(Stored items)
════════

(** * A shallow embedding of [_HTTPClient]
    (azure/servicemanagement/_http/httpclient.py)

    The development follows the layout of the Python class: byte strings
    and the few [str] methods the client relies on, the query normaliser
    [_update_request_uri_query], the transport selection of
    [get_connection], the header and body writers, and the request loop
    [perform_request].  Text and bytes are both modelled by [string] (a
    sequence of 8-bit characters).  The standard library is the one of
    CPython 3.9: [urllib.parse], [int], and a [base64] module that has no
    [encodestring]. *)

From Stdlib Require Import String Ascii List ZArith Lia Bool Arith.
From Stdlib Require Import Numbers.DecimalString.
Import ListNotations.

Local Open Scope list_scope.
Local Open Scope string_scope.

(** ** Python [str] methods used by the client *)

Module PyStr.

(** [c in s] for a one-character [c]. *)
Fixpoint contains (c : ascii) (s : string) : bool :=
  match s with
  | EmptyString => false
  | String x r => if Ascii.eqb x c then true else contains c r
  end.

(** [s.partition(c)]: text before the first [c], the separator, the rest;
    [(s, '', '')] when [c] does not occur. *)
Fixpoint partition (c : ascii) (s : string) : string * string * string :=
  match s with
  | EmptyString => (EmptyString, EmptyString, EmptyString)
  | String x r =>
      if Ascii.eqb x c then (EmptyString, String c EmptyString, r)
      else let '(a, m, b) := partition c r in (String x a, m, b)
  end.

(** Split at the last occurrence of [c], if there is one. *)
Fixpoint rsplit1 (c : ascii) (s : string) : option (string * string) :=
  match s with
  | EmptyString => None
  | String x r =>
      match rsplit1 c r with
      | Some (a, b) => Some (String x a, b)
      | None => if Ascii.eqb x c then Some (EmptyString, r) else None
      end
  end.

(** [s.rpartition(c)]: [('', '', s)] when [c] does not occur. *)
Definition rpartition (c : ascii) (s : string) : string * string * string :=
  match rsplit1 c s with
  | Some (a, b) => (a, String c EmptyString, b)
  | None => (EmptyString, EmptyString, s)
  end.

(** [s.split(c)]: never empty, [''.split(c) = ['']]. *)
Fixpoint split (c : ascii) (s : string) : list string :=
  match s with
  | EmptyString => [EmptyString]
  | String x r =>
      if Ascii.eqb x c then EmptyString :: split c r
      else match split c r with
           | h :: t => String x h :: t
           | [] => [String x EmptyString]
           end
  end.

(** [sep.join(l)] for a one-character separator. *)
Fixpoint join (c : ascii) (l : list string) : string :=
  match l with
  | [] => EmptyString
  | [s] => s
  | s :: r => s ++ String c (join c r)
  end.

(** [s[:-1]] *)
Fixpoint drop_last (s : string) : string :=
  match s with
  | EmptyString => EmptyString
  | String _ EmptyString => EmptyString
  | String x r => String x (drop_last r)
  end.

(** [s[:n]] *)
Fixpoint take (n : nat) (s : string) : string :=
  match n, s with
  | S k, String x r => String x (take k r)
  | _, _ => EmptyString
  end.

Definition is_upper (c : ascii) : bool :=
  let n := nat_of_ascii c in (65 <=? n)%nat && (n <=? 90)%nat.
Definition is_lower (c : ascii) : bool :=
  let n := nat_of_ascii c in (97 <=? n)%nat && (n <=? 122)%nat.
Definition is_digit (c : ascii) : bool :=
  let n := nat_of_ascii c in (48 <=? n)%nat && (n <=? 57)%nat.

Definition lower_char (c : ascii) : ascii :=
  if is_upper c then ascii_of_nat (nat_of_ascii c + 32) else c.

(** [s.lower()] on ASCII text (header names and URL schemes are ASCII). *)
Fixpoint lower (s : string) : string :=
  match s with
  | EmptyString => EmptyString
  | String x r => String (lower_char x) (lower r)
  end.

(** [s.startswith(p)] *)
Definition startswith (p s : string) : bool := String.prefix p s.

(** Truth value of a [str]: the empty string is falsy. *)
Definition nonempty (s : string) : bool :=
  match s with EmptyString => false | _ => true end.

(** Truth value of a [str]-or-[None] attribute. *)
Definition truthy (v : option string) : bool :=
  match v with Some s => nonempty s | None => false end.

(** [str(n)] for an [int]. *)
Definition str_of_Z (n : Z) : string := NilZero.string_of_int (Z.to_int n).

End PyStr.
Import PyStr.

(** ** [urllib.parse.quote]

    [quote(s, safe)] over the UTF-8 bytes of [s]: letters, digits and
    [_.-~] are always kept, so are the bytes listed in [safe]; every other
    byte becomes [%XX] with upper-case hexadecimal digits. *)

Module Quote.

Definition hex_digit (n : nat) : ascii :=
  match n with
  | 0 => "0" | 1 => "1" | 2 => "2" | 3 => "3" | 4 => "4" | 5 => "5"
  | 6 => "6" | 7 => "7" | 8 => "8" | 9 => "9" | 10 => "A" | 11 => "B"
  | 12 => "C" | 13 => "D" | 14 => "E" | _ => "F"
  end%char.

Definition always_safe (c : ascii) : bool :=
  is_upper c || is_lower c || is_digit c || contains c "_.-~".

Definition quote_byte (safe : string) (c : ascii) : string :=
  if always_safe c || contains c safe then String c EmptyString
  else let n := nat_of_ascii c in
       String "%" (String (hex_digit (n / 16)) (String (hex_digit (n mod 16)) EmptyString)).

Fixpoint url_quote (s safe : string) : string :=
  match s with
  | EmptyString => EmptyString
  | String x r => quote_byte safe x ++ url_quote r safe
  end.

End Quote.
Import Quote.

(** The safe set of the client: [/()$=',] *)
Definition SAFE : string := "/()$=',".

(** ** Data model *)

(** A (name, value) pair of a query or of the request headers; the value may
    be [None]. *)
Definition pair_t : Type := string * option string.

Record Request := mkRequest {
  req_method : string;
  req_host : option string;   (* a [str]; [None] only after a redirect to a URL without host *)
  req_path : string;
  req_query : list pair_t;
  req_headers : list pair_t;
  req_body : option string;
  req_protocol_override : option string
}.

Definition set_path (p : string) (r : Request) : Request :=
  mkRequest (req_method r) (req_host r) p (req_query r) (req_headers r)
            (req_body r) (req_protocol_override r).
Definition set_query (q : list pair_t) (r : Request) : Request :=
  mkRequest (req_method r) (req_host r) (req_path r) q (req_headers r)
            (req_body r) (req_protocol_override r).
Definition set_host (h : option string) (r : Request) : Request :=
  mkRequest (req_method r) h (req_path r) (req_query r) (req_headers r)
            (req_body r) (req_protocol_override r).

(** ** The query normaliser *)

(** Lines 214-218: the [name=value] items of the inline query string; items
    without [=] are skipped. *)
Definition inline_pairs (query_string : string) : list pair_t :=
  flat_map (fun query =>
              if contains "=" query
              then let '(name, _, value) := partition "=" query in [(name, Some value)]
              else [])
           (split "&" query_string).

(** Lines 225-227: one round of the loop that re-appends the query. *)
Definition append_pair (acc : string) (p : pair_t) : string :=
  match snd p with
  | Some value => acc ++ fst p ++ "=" ++ url_quote value SAFE ++ "&"
  | None => acc
  end.

Definition _update_request_uri_query (request : Request)
  : Request * (string * list pair_t) :=
  let request1 :=
    if contains "?" (req_path request) then
      let '(p, _, query_string) := partition "?" (req_path request) in
      let request' := set_path p request in
      if nonempty query_string
      then set_query (req_query request' ++ inline_pairs query_string)%list request'
      else request'
    else request in
  let request2 := set_path (url_quote (req_path request1) SAFE) request1 in
  let request3 :=
    match req_query request2 with
    | [] => request2
    | _ :: _ =>
        set_path (drop_last (fold_left append_pair (req_query request2)
                                       (req_path request2 ++ "?")))
                 request2
    end in
  (request3, (req_path request3, req_query request3)).



(** ** Exceptions, ports and the client configuration *)

(** The points of one request/response cycle at which a transport may fail. *)
Inductive stage :=
| AtPutRequest | AtProxyCredentials | AtEndHeaders | AtSend | AtGetResponse | AtRead.

Inductive exn :=
| HTTPError (status : Z) (message : string)
            (respheaders : list (string * string)) (respbody : option string)
| TransportError (at_stage : stage)
| KeyError (key : string)
| ValueError
| TypeError
| AttributeError.

(** What [get_connection] passes to [int]: the default port (an [int]), the
    text after the last [:] of the host, or the [proxy_port] attribute. *)
Inductive port_val :=
| PortInt (n : Z)
| PortStr (s : string)
| PortNone.

Definition digit_val (c : ascii) : option Z :=
  if is_digit c then Some (Z.of_nat (nat_of_ascii c - 48)) else None.

(** The blanks that [int] strips from both ends of its argument. *)
Definition is_space (c : ascii) : bool :=
  let n := nat_of_ascii c in ((9 <=? n)%nat && (n <=? 13)%nat) || (n =? 32)%nat.

Fixpoint lstrip (s : string) : string :=
  match s with
  | EmptyString => EmptyString
  | String c r => if is_space c then lstrip r else s
  end.

Fixpoint rstrip (s : string) : string :=
  match s with
  | EmptyString => EmptyString
  | String c r =>
      match rstrip r with
      | EmptyString => if is_space c then EmptyString else String c EmptyString
      | r' => String c r'
      end
  end.

(** The digits after the first one: single underscores may stand between
    digits; [pending] tells that an underscore was just read. *)
Fixpoint digits_val (pending : bool) (acc : Z) (s : string) : option Z :=
  match s with
  | EmptyString => if pending then None else Some acc
  | String c r =>
      if Ascii.eqb c "_"
      then if pending then None else digits_val true acc r
      else match digit_val c with
           | Some d => digits_val false (acc * 10 + d) r
           | None => None
           end
  end.

Definition unsigned_val (s : string) : option Z :=
  match s with
  | EmptyString => None
  | String c r =>
      match digit_val c with
      | Some d => digits_val false d r
      | None => None
      end
  end.

(** [int(s)] for ASCII text: blanks around, an optional sign, then decimal
    digits with single underscores between them.  Text with other characters
    is malformed; the digits and blanks beyond ASCII that [int] also takes
    are not modelled, and no statement below relies on their rejection. *)
Definition int_of_str (s : string) : option Z :=
  match rstrip (lstrip s) with
  | EmptyString => None
  | String c r =>
      if Ascii.eqb c "-" then option_map Z.opp (unsigned_val r)
      else if Ascii.eqb c "+" then unsigned_val r
      else unsigned_val (String c r)
  end.

Definition py_int (p : port_val) : exn + Z :=
  match p with
  | PortInt n => inr n
  | PortStr s => match int_of_str s with Some n => inr n | None => inl ValueError end
  | PortNone => inl TypeError
  end.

════════

WHAT YOU NEED TO DO
Among the entries above, count the lines that contain the word "separator" and give the number by itself.

ANSWER FOR THE TASK
2